Compute all sorts of interesting points, areas, and volumes in triangular and tetrahedral meshes, with a focus on efficiency. Useful in many contexts, e.g., finite-element and finite-volume computations.
meshplex is used in optimesh and pyfvm.
import numpy
import meshplex
# create a simple MeshTri instance
points = numpy.array([[0.0, 0.0, 0.0], [1.0, 0.0, 0.0], [0.0, 1.0, 0.0]])
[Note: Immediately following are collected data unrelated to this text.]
(* ===== verification/Ddm.v ===== *)
(** * Data distribution management: regions ([rti/internal/hla/ddm])

    The state of the manager ([state.go]), what it takes from the object model
    ([fom_refresh.go]), regions and their bounds ([manager.go]) and the overlap
    test ([overlap.go], [core/ddm.go], [core/region_realization.go]).

    [Get] stands for the repository of object models.  The optional interfaces
    of a handle, which the code finds by type assertions, are optional fields
    of [FOMHandle]; a nil handle has none.  The address of a federation's state
    tells whether a rollback still concerns it. *)
From stdpp Require Import gmap.
From S2P Require Import Prelude GoBytes FomDimension.
Open Scope Z_scope.

Abbreviation FederationName := string.
Abbreviation FederateHandle := Z.
Abbreviation ObjectHandle := Z.
Abbreviation ObjectClassHandle := Z.
Abbreviation InteractionClassHandle := Z.
Abbreviation AttributeHandle := Z.
Abbreviation DimensionHandle := Z.
Abbreviation RegionHandle := Z.
Abbreviation RoutingSpaceHandle := Z.

(** Errors wrapped with a message ([%w]) are the errors they wrap. *)
Inductive ddm_error :=
| ErrRoutingSpaceNotFound
| ErrDimensionNotFound
| ErrRegionNotFound
| ErrRegionNotOwnedByFederate
| ErrRegionInUse
| ErrInvalidRangeBounds
| ErrInvalidRegionContext
| ErrObjectClassNotFound
| ErrInteractionClassNotFound
| ErrAttributeNotFound
| ErrInvalidUpdateRateDesignator
| errFOM                         (** of the repository *)
| errHook                        (** of an advisory or update-rate hook *)
| errObjects                     (** of the object registry *)
| ddm_errorf (msg : string).
#[export] Instance ddm_error_eq_dec : EqDecision ddm_error.
Proof. solve_decision. Defined.

(** ** The object model *)
Record FOMDimensionBinding := { fd_Handle : DimensionHandle; fd_Name : string; fd_UpperBound : Z }.
Record FOMView := { Revision : Z; v_Dimensions : list FOMDimensionBinding }.
Record FOMHandle := {
  IsValid : bool;
  Dimensions : option (list Dimension);
  AttributeDimensions : option (ObjectClassHandle -> AttributeHandle -> option (list DimensionHandle));
  InteractionDimensions : option (InteractionClassHandle -> option (list DimensionHandle));
  ObjectClassName : option (ObjectClassHandle -> option string);
  AttributeName : option (ObjectClassHandle -> AttributeHandle -> option string);
  InteractionClassName : option (InteractionClassHandle -> option string);
  LookupAttribute : ObjectClassHandle -> string -> option AttributeHandle;
  provider : option (Z * FOMView);          (** [FOMRevision()] and [View()] *)
}.
Definition nilFOM : FOMHandle := Build_FOMHandle false None None None None None None (fun _ _ => None) None.
Definition DefaultRoutingSpace : string := "default".

(** ** Ranges and realizations *)
Record Range := { Lower : Z; Upper : Z }.
#[export] Instance Range_eq_dec : EqDecision Range.
Proof. solve_decision. Defined.
Definition Overlap (r other : Range) : bool :=
  (Lower r =? Lower other) || ((Lower r <? Upper other) && (Lower other <? Upper r)).
Abbreviation regionBounds := (gmap DimensionHandle Range).

Record RegionDimensionRange := { rd_Dimension : DimensionHandle; Bounds : Range }.
#[export] Instance RegionDimensionRange_eq_dec : EqDecision RegionDimensionRange.
Proof. solve_decision. Defined.
Record RegionRealizationSnapshot := { source : RegionHandle; dimensionRanges : list RegionDimensionRange }.
#[export] Instance RegionRealizationSnapshot_eq_dec : EqDecision RegionRealizationSnapshot.
Proof. solve_decision. Defined.
Record ConveyedRegionCopy := { Designator : RegionHandle; Realization : RegionRealizationSnapshot }.

Definition dimensionLe (a b : RegionDimensionRange) : Prop := rd_Dimension a <= rd_Dimension b.
#[export] Instance dimensionLe_dec : RelDecision dimensionLe.
Proof. intros a b. unfold dimensionLe. apply _. Defined.
Fixpoint validDimensionRanges (previous : option DimensionHandle) (dims : list RegionDimensionRange) : outcome ddm_error () :=
  match dims with
  | [] => Ret ()
  | d :: dims =>
      if (rd_Dimension d =? 0) || match previous with Some p => p =? rd_Dimension d | None => false end
      then Fail (ddm_errorf "region realization: invalid or duplicate dimension")
      else if Upper (Bounds d) <? Lower (Bounds d) then Fail ErrInvalidRangeBounds
      else validDimensionRanges (Some (rd_Dimension d)) dims
  end.
Definition NewRegionRealizationSnapshot (src : RegionHandle) (dims : list RegionDimensionRange) : outcome ddm_error RegionRealizationSnapshot :=
  if src =? 0 then Fail ErrRegionNotFound
  else
    let dims := merge_sort dimensionLe dims in
    _ ← validDimensionRanges None dims;
    Ret (Build_RegionRealizationSnapshot src dims).
(** [slices.BinarySearchFunc] on the sorted dimensions. *)
Definition RangeBounds (s : RegionRealizationSnapshot) (dimension : DimensionHandle) : option Range :=
  Bounds <$> List.find (fun d => rd_Dimension d =? dimension) (dimensionRanges s).

(** The loop over [a], which stops at the first shared dimension whose ranges
    are apart. *)
Fixpoint pairLoop (a : list (DimensionHandle * Range)) (b : regionBounds) (shared : bool) : bool :=
  match a with
  | [] => shared
  | (d, ra) :: a =>
      match b !! d with
      | None => pairLoop a b shared
      | Some rb => if negb (Overlap ra rb) then false else pairLoop a b true
      end
  end.
Definition regionPairOverlap (a b : regionBounds) : bool := pairLoop (map_to_list a) b false.
Definition regionsOverlap (pub sub : list regionBounds) : bool := existsb (fun p => existsb (regionPairOverlap p) sub) pub.
Definition overlapsDefault (realizations : list regionBounds) : bool :=
  existsb (fun bounds : regionBounds => negb (bool_decide (bounds = ∅)) && forallb (fun dr : DimensionHandle * Range => Lower dr.2 <? Upper dr.2) (map_to_list bounds))
    realizations.

(** ** State *)
Record regionState := {
  template : bool;
  owner : FederateHandle;
  space : RoutingSpaceHandle;
  dims : list DimensionHandle;
  committed : gmap DimensionHandle Range;
  pending : gmap DimensionHandle Range;
}.
Definition set_pending rs x := Build_regionState (template rs) (owner rs) (space rs) (dims rs) (committed rs) x.
(** [subscription] and [interactionSubscription]: a subscriber, its regions and
    their options. *)
Record rowOf (O : Type) := Row { subscriber : FederateHandle; regions : list RegionHandle; options : O }.
Arguments Row {O} _ _ _.
Arguments subscriber {O} _.
Arguments regions {O} _.
Arguments options {O} _.
Record objectOptions := { passive : bool; updateRate : string }.
#[export] Instance objectOptions_eq_dec : EqDecision objectOptions.
Proof. solve_decision. Defined.
Abbreviation subscription := (rowOf objectOptions).
Abbreviation interactionSubscription := (rowOf bool).
Abbreviation objAttrKey := (Z * Z)%type.
Abbreviation associations := (gmap AttributeHandle (list RegionHandle)).

Record federationDDMState := {
  address : Z;
  fom : FOMHandle;
  dimDefaults : gmap DimensionHandle Range;           (** nil entries are absent *)
  routingSpaces : gmap string RoutingSpaceHandle;
  dimensions : gmap RoutingSpaceHandle (gmap string DimensionHandle);
  dimUpperBound : gmap DimensionHandle Z;
  nextRegionHandle : RegionHandle;
  regionsOf : gmap RegionHandle regionState;
  conveyed : gmap RegionHandle RegionRealizationSnapshot;
  conveyedRecipients : gmap RegionHandle (gmap FederateHandle bool);
  objSubs : gmap objAttrKey (list subscription);
  intSubs : gmap InteractionClassHandle (list interactionSubscription);
  objPubs : gmap ObjectHandle associations;
  inactivePubs : gmap ObjectHandle (gmap FederateHandle associations);
  permissive : bool;
  nextDimHandle : DimensionHandle;
  fomRevision : Z;
}.
Definition newFederationDDMState (address : Z) : federationDDMState :=
  Build_federationDDMState address nilFOM ∅ ∅ ∅ ∅ 0 ∅ ∅ ∅ ∅ ∅ ∅ ∅ true 0 0.

(** What the object model determines. *)
Definition set_declarations st f defaults spaces dims upper perm next rev :=
  Build_federationDDMState (address st) f defaults spaces dims upper (nextRegionHandle st) (regionsOf st) (conveyed st)
    (conveyedRecipients st) (objSubs st) (intSubs st) (objPubs st) (inactivePubs st) perm next rev.
Definition set_regionsOf st next x :=
  Build_federationDDMState (address st) (fom st) (dimDefaults st) (routingSpaces st) (dimensions st) (dimUpperBound st) next x
    (conveyed st) (conveyedRecipients st) (objSubs st) (intSubs st) (objPubs st) (inactivePubs st) (permissive st) (nextDimHandle st) (fomRevision st).
Definition set_conveyed st next x y :=
  Build_federationDDMState (address st) (fom st) (dimDefaults st) (routingSpaces st) (dimensions st) (dimUpperBound st) next (regionsOf st)
    x y (objSubs st) (intSubs st) (objPubs st) (inactivePubs st) (permissive st) (nextDimHandle st) (fomRevision st).
Definition set_subscriptions st x y :=
  Build_federationDDMState (address st) (fom st) (dimDefaults st) (routingSpaces st) (dimensions st) (dimUpperBound st) (nextRegionHandle st)
    (regionsOf st) (conveyed st) (conveyedRecipients st) x y (objPubs st) (inactivePubs st) (permissive st) (nextDimHandle st) (fomRevision st).
Definition set_associations st x y :=
  Build_federationDDMState (address st) (fom st) (dimDefaults st) (routingSpaces st) (dimensions st) (dimUpperBound st) (nextRegionHandle st)
    (regionsOf st) (conveyed st) (conveyedRecipients st) (objSubs st) (intSubs st) x y (permissive st) (nextDimHandle st) (fomRevision st).
Definition set_region st rh rs := set_regionsOf st (nextRegionHandle st) (<[rh := rs]> (regionsOf st)).
Definition set_objSubs st x := set_subscriptions st x (intSubs st).
Definition set_intSubs st x := set_subscriptions st (objSubs st) x.
(** A map entry whose slice or map would be empty is deleted. *)
Definition put {K A} `{Countable K} (m : gmap K (list A)) (k : K) (l : list A) : gmap K (list A) :=
  match l with [] => delete k m | _ => <[k := l]> m end.
Definition putMap {K K' A} `{Countable K} `{Countable K'} (m : gmap K (gmap K' A)) (k : K) (x : gmap K' A) : gmap K (gmap K' A) :=
  if bool_decide (x = ∅) then delete k m else <[k := x]> m.

(** [slices.Sort] and [slices.Compact] of a copy. *)
Definition dimensionSet (ds : list DimensionHandle) : list DimensionHandle := sortCompact ds.

(** ** The object model of a federation *)
Section Declarations.
Context (Nd : list (Z * Z * Z)).

Definition upperBoundOf (upper : Z) : Z := if upper =? 0 then MaxUint64 else upper.
Definition setDimensionDefault (defaults : gmap DimensionHandle Range) (h : DimensionHandle) (d : Dimension) : gmap DimensionHandle Range :=
  match DimensionDefaultRange Nd d with
  | Ret (lower, upper, false) => <[h := Build_Range lower upper]> defaults
  | _ => delete h defaults
  end.
Definition populateOne (acc : gmap string DimensionHandle * gmap DimensionHandle Z * gmap DimensionHandle Range * DimensionHandle) (d : Dimension) :=
  let '(byName, upper, defaults, next) := acc in
  let h := wrapU 64 (next + 1) in
  (<[Name d := h]> byName, <[h := upperBoundOf (UpperBound d)]> upper, setDimensionDefault defaults h d, h).
Definition populateFromFOM (st : federationDDMState) (ds : list Dimension) : federationDDMState :=
  let '(byName, upper, defaults, next) := fold_left populateOne ds (∅, dimUpperBound st, dimDefaults st, nextDimHandle st) in
  set_declarations st (fom st) defaults (<[DefaultRoutingSpace := 1]> (routingSpaces st)) (<[1 := byName]> (dimensions st)) upper
    false next (fomRevision st).

Definition dimensionNamed (ds : list Dimension) (name : string) : Dimension :=
  default (Build_Dimension "" 0 "") (List.find (fun d => String.eqb (Name d) name) (reverse ds)).
Definition refreshFOMDimensions (get : outcome ddm_error FOMHandle) (st : federationDDMState) : federationDDMState :=
  match get with
  | Ret h =>
      let st := set_declarations st h (dimDefaults st) (routingSpaces st) (dimensions st) (dimUpperBound st) (permissive st) (nextDimHandle st) (fomRevision st) in
      match provider h with
      | None => st
      | Some (revision, view) =>
          if revision =? fomRevision st then st
          else
            let defaults :=
              match Dimensions h with
              | Some ds => fold_left (fun acc b => setDimensionDefault acc (fd_Handle b) (dimensionNamed ds (fd_Name b))) (v_Dimensions view) ∅
              | None => dimDefaults st
              end in
            set_declarations st h defaults
              (<[DefaultRoutingSpace := 1]> (routingSpaces st))
              (<[1 := fold_left (fun m b => <[fd_Name b := fd_Handle b]> m) (v_Dimensions view) ∅]> (dimensions st))
              (fold_left (fun m b => <[fd_Handle b := upperBoundOf (fd_UpperBound b)]> m) (v_Dimensions view) ∅)
              false
              (fold_left (fun n b => Z.max n (fd_Handle b)) (v_Dimensions view) 0)
              (Revision view)
      end
  | _ => st
  end.
End Declarations.
Definition hasRoutingSpace (st : federationDDMState) (h : RoutingSpaceHandle) : bool := existsb (fun nh : string * Z => nh.2 =? h) (map_to_list (routingSpaces st)).
Definition hasDimension (st : federationDDMState) (sp : RoutingSpaceHandle) (dim : DimensionHandle) : bool :=
  match dimensions st !! sp with
  | Some ds => existsb (fun nh : string * Z => nh.2 =? dim) (map_to_list ds)
  | None => false
  end.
cells = numpy.array([[0, 1, 2]])
mesh = meshplex.MeshTri(points, cells)
# or read it from a file
# mesh = meshplex.read('pacman.msh')
# triangle volumes
print(mesh.cell_volumes)
# circumcenters, centroids, incenters
print(mesh.cell_circumcenters)
print(mesh.cell_centroids)
print(mesh.cell_incenters)
# circumradius, inradius, cell quality, angles
print(mesh.circumradius)
print(mesh.inradius)
print(mesh.cell_quality) # d * inradius / circumradius (min 0, max 1)
print(mesh.angles)
# control volumes, centroids
print(mesh.control_volumes)
print(mesh.control_volume_centroids)
# covolume/edge length ratios
print(mesh.ce_ratios)
# flip edges until the mesh is Delaunay
mesh.flip_until_delaunay()
# show the mesh
mesh.show()meshplex works much the same way with tetrahedral meshes.
(For mesh creation, check out this list).
meshplex is available from the Python Package Index, so simply type
pip3 install --user meshplex
to install.
To run the meshplex unit tests, check out this repository and type
pytest
To create a new release
-
bump the
__version__number, -
publish to PyPi and GitHub:
make publish
meshplex is published under the MIT license.